Le service des urgences du Centre hospitalier universitaire (CHU) de Rennes fait face à une saturation importante des capacités d’accueil, avec des patients sur des brancards dans les couloirs et une surcharge de l’activité, selon plusieurs sources locales. Des représentants du personnel et un syndicat tirent la sonnette d’alarme, tandis que la direction de l’hôpital indique que des analyses sont en cours concernant deux décès signalés ces derniers jours.
Sur le terrain, l’afflux de patients aux urgences du CHU de Rennes a été qualifié de « record » au cours du week-end des 10 et 11 janvier. Plusieurs dizaines de personnes ont été prises en charge dans des conditions tendues, certains étant installés sur des brancards dans les couloirs faute de lits disponibles dans les unités de soins intensifs ou de lits d’hospitalisation adaptés. Des soignants ont décrit une surcharge des effectifs et une difficulté à réguler les flux de patients.
La CGT CHU de Rennes, dans une communication relayée sur les réseaux sociaux, a dénoncé la situation et souligné la détérioration des conditions de travail et de prise en charge des patients. Selon ces messages, deux patients seraient décédés dans ou en lien avec le service des urgences ces derniers jours, des décès que le syndicat attribue en partie au manque de surveillance et au sous-effectif.

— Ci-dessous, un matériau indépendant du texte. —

(** *** Parametric instructions *)
Lemma vsize_one t : vsize [t] = words (ut t).
Proof. unfold vsize. cbn [map]. rewrite size_cons. cbn [size foldr]. lia. Qed.
Lemma stackPop_ok c t st : stack c = t :: st -> stackPop c = Ok (t, set_stack c st (stackLenInUint64 c - words t)).
Proof. unfold stackPop. by intros ->. Qed.
Lemma drop_on c t outer : starts (pc c) [0x1a] -> controlFrames c <> [] -> unreachable_on c = false ->
  stack c = ut t :: outer -> fits c outer ->
  exists c' code, goes c c' 1 outer code /\ runs code (stackLenInUint64 c) (stackLenInUint64 c - vsize [t]).
Proof.
  intros Hs Hne Hon Hst (Hout & Hlen & Hbig). pose proof (starts_byte _ _ _ Hs) as (_ & _ & _ & Hlt & _).
  assert (vsize [t] = if t =? v128t then 2 else 1) as Ev by (rewrite vsize_cons; change (vsize []) with 0; lia).
  assert (Hh : handleInstruction c = Ok (next (emit (set_stack (set_currentOpPC c (pc c)) outer
    (stackLenInUint64 c - vsize [t])) (newOperationDrop (mkRange 0 (if t =? v128t then 1 else 0)))))).
  { unfold Lower.handleInstruction. rewrite (byte_at _ _ _ Hs). unfold Lower.applyToStack.
    change (hasIndex 0x1a) with false. cbn [unreachable_on set_currentOpPC]. rewrite Hon.
    rewrite (signature_main 0x1a _ _ signature_Unknown_None) by done. cbn [sig_in sig_out signature_Unknown_None rev app].
    cbn [popOperands]. rewrite (stackPop_ok _ (ut t) outer) by done. cbn [stack set_currentOpPC]. rewrite Hst.
    change (unsignedTypeUnknown =? unsignedTypeUnknown) with true. cbv iota. rewrite Z.eqb_refl. cbn [negb pushResults]. change (0x1a =? OpcodeEnd) with false. cbv iota.
    lower_case. unfold lower_drop. rewrite ut_vector. do 4 f_equal.
    cbn [set_stack stackLenInUint64 set_currentOpPC]. by rewrite vsize_one. }
  rewrite Hst, size_cons in Hlen. rewrite <-vsize_one in Hlen. pose proof (vsize_nonneg locals).
  destruct (drop_runs 0 (if t =? v128t then 1 else 0) (stackLenInUint64 c) (stackLenInUint64 c - vsize [t])) as [Hr Hn];
    [destruct (_ =? _); lia..|].
  eexists _, _. split; [|exact Hr].
  split; [split_and!; [done..|exact Hh]| | | | | | | |]; rewrite ?emit_on by done; cbn [stack stackLenInUint64 currentFrameID controlFrames unreachable_on
      unreachable_depth pc ops next skip set_pc set_ops set_stack set_currentOpPC]; try done.
  rewrite Hst, size_cons. rewrite <-vsize_one. lia.
Qed.
Lemma select_on c op imm t outer : (op = 0x1b /\ imm = []) \/ (op = 0x1c /\ len imm = 2) ->
  starts (pc c) (op :: imm) -> controlFrames c <> [] -> unreachable_on c = false ->
  stack c = ut i32t :: ut t :: ut t :: outer -> fits c outer ->
  exists c' code, goes c c' (len (op :: imm)) (ut t :: outer) code /\
    runs code (stackLenInUint64 c) (stackLenInUint64 c - vsize [i32t; t; t] + vsize [t]).
Proof.
  intros Hop Hs Hne Hon Hst (Hout & Hlen & Hbig). pose proof (starts_byte _ _ _ Hs) as (_ & _ & _ & Hlt & _).
  assert (Hh : handleInstruction c = Ok (next (emit (moved false (pc c + len imm) (set_stack (set_currentOpPC c (pc c)) (ut t :: outer)
    (stackLenInUint64 c - vsize [i32t; t; t] + vsize [t]))) (newOperationSelect (t =? v128t))))).
  { unfold Lower.handleInstruction. rewrite (byte_at _ _ _ Hs). unfold Lower.applyToStack.
    assert (hasIndex op = false /\ op <> OpcodeEnd /\ special op = false /\
      cases op main_signature = Some signature_UnknownUnknownI32_Unknown) as (-> & Hend & Hsp & Hsig)
      by (destruct Hop as [[-> _]|[-> _]]; done).
    cbn [unreachable_on set_currentOpPC]. rewrite Hon. rewrite (signature_main op _ _ _ Hsp Hsig).
    cbn [sig_in sig_out signature_UnknownUnknownI32_Unknown rev app].
    cbn [popOperands]. rewrite (stackPop_ok _ (ut i32t) (ut t :: ut t :: outer)) by done.
    change (unsignedTypeI32 =? unsignedTypeUnknown) with false. cbv iota.
    change (unsignedTypeI32 =? ut i32t) with true. cbn [negb]. cbv iota.
    rewrite (stackPop_ok _ (ut t) (ut t :: outer)) by done.
    change (unsignedTypeUnknown =? unsignedTypeUnknown) with true. cbv iota. rewrite Z.eqb_refl. cbn [negb].
    rewrite (stackPop_ok _ (ut t) outer) by done. rewrite Z.eqb_refl. cbn [negb]. cbv iota.
    cbn [pushResults]. change (unsignedTypeUnknown =? unsignedTypeUnknown) with true. cbv iota.
    destruct (Z.eqb_spec op OpcodeEnd); [done|].
    assert (forall c1 v, unreachable_on c1 = false -> stack c1 = ut t :: outer ->
      lower op 0 v c1 = Ok (emit (moved false (pc c1 + len imm) c1) (newOperationSelect (t =? v128t)))) as Hlow.
    { intros c1 v Hon1 Hst1. destruct Hop as [[-> ->]|[-> Hi]]; lower_case; unfold lower_select, stackPeek;
        cbn [unreachable_on stack skip set_pc]; rewrite Hon1, Hst1, ut_vector; do 2 f_equal.
      - unfold moved. by rewrite set_pc_same by (change (len (@nil Z)) with 0; lia).
      - rewrite Hi. moved_eq. }
    rewrite Hlow by done. do 4 f_equal. unfold stackPush. rewrite !set_stack_set. unfold moved.
    cbn [pc set_stack stackLenInUint64 set_currentOpPC stack]. f_equal. f_equal; [|by rewrite vsize_one].
    unfold vsize. cbn [map]. rewrite !size_cons. change (size []) with 0. lia. }
  assert (vsize [i32t; t; t] = 1 + vsize [t] + vsize [t]) as Ev.
  { change [i32t; t; t] with ([i32t] ++ [t] ++ [t]). rewrite !vsize_app. change (vsize [i32t]) with 1. lia. }
  rewrite Hst, !size_cons, <-(vsize_one t) in Hlen. change (words (ut i32t)) with 1 in Hlen. pose proof (vsize_nonneg locals).
  eexists _, [_]. split.
  - split; [split_and!; [done..|exact Hh]| | | | | | | |]; rewrite ?emit_on by done; cbn [stack stackLenInUint64 currentFrameID controlFrames unreachable_on
      unreachable_depth pc ops next skip set_pc set_ops set_stack set_currentOpPC moved]; rewrite ?len_cons; try done; try lia.
    rewrite Hst, !size_cons, <-(vsize_one t), Ev. change (words (ut i32t)) with 1. lia.
  - apply runs_effect; [|done|lia]. unfold effect, known, words_of. cbn [Kind newOperationSelect B3]. rewrite Ev, vsize_cons.
    change (vsize []) with 0. by destruct (t =? v128t).
Qed.
Lemma ref_is_null_lowers p t : FuncValidation.isReferenceValueType t = true -> starts p [0xd1] -> lowers p [0xd1] [t] [i32t].
Proof.
  intros Ht _. assert (t = ValueTypeFuncref \/ t = ValueTypeExternref) as Ht'.
  { unfold FuncValidation.isReferenceValueType in Ht. apply orb_true_iff in Ht as [Ht|Ht]; apply Z.eqb_eq in Ht; auto. }
  apply (lowers_by _ _ false (newOperationEqz unsignedInt64)); try (by destruct Ht' as [-> | ->]).
  intros i peek c Hc. unfold Lower.lower. change (case 0xd1 main_plain) with (Some (newOperationEqz unsignedInt64)).
  cbv iota. do 2 f_equal. unfold moved. by rewrite set_pc_same by (change (len (@nil Z)) with 0; lia).
Qed.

Les messages publiés utilisent des expressions fortes telles que « Bienvenue en enfer » pour décrire l’ambiance dans les services.
À ce stade, la direction du CHU de Rennes n’a pas diffusé de communiqué officiel chiffré précis sur ces décès, mais elle indique que ces deux cas font l’objet d’une analyse approfondie pour en déterminer les circonstances exactes. Ce type d’analyse est courant en milieu hospitalier lorsqu’un décès survient en contexte de tension d’activité afin d’écarter ou de préciser des liens éventuels entre organisation du service et résultat clinique. Une vérification auprès des autorités sanitaires locales ou d’un communiqué écrit de la direction serait nécessaire pour avoir un chiffrage institutionnel définitif.
Les difficultés d’organisation des urgences s’inscrivent dans un contexte plus large de crise hospitalière en France, caractérisée par des tensions structurelles et des pics d’activité qui mettent en difficulté de nombreux services d’urgences publics. Cette crise est régulièrement traitée comme l’un des symptômes de dysfonctionnements plus larges du système de soins hospitaliers, notamment en période de forte affluence saisonnière ou en raison de fermetures récurrentes de lits d’hospitalisation en aval des urgences.